─── DATASET CONTENT

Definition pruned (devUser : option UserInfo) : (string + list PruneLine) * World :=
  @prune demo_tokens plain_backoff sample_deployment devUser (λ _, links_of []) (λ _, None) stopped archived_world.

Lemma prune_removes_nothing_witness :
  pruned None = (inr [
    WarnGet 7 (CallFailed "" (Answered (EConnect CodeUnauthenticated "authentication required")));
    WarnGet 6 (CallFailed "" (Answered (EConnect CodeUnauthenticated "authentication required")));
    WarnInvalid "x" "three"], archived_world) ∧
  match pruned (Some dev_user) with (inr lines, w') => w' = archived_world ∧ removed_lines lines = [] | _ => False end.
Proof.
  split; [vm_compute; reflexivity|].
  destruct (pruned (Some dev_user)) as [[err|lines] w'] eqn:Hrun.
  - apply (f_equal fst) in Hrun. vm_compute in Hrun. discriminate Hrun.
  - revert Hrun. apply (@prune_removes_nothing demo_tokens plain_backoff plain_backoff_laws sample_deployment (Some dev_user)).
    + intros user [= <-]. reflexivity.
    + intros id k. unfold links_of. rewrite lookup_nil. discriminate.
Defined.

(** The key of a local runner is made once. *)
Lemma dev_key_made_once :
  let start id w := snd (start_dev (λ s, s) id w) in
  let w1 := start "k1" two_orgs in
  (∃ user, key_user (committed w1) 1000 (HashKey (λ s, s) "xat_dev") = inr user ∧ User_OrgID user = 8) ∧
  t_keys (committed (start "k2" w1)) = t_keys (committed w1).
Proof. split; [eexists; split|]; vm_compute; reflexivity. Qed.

──────

WHAT THE TASK ASKS: Lines containing the word "devUser" are to be pulled from the records and copied.

WRITTEN REPLY:
Definition pruned (devUser : option UserInfo) : (string + list PruneLine) * World :=
  @prune demo_tokens plain_backoff sample_deployment devUser (λ _, links_of []) (λ _, None) stopped archived_world.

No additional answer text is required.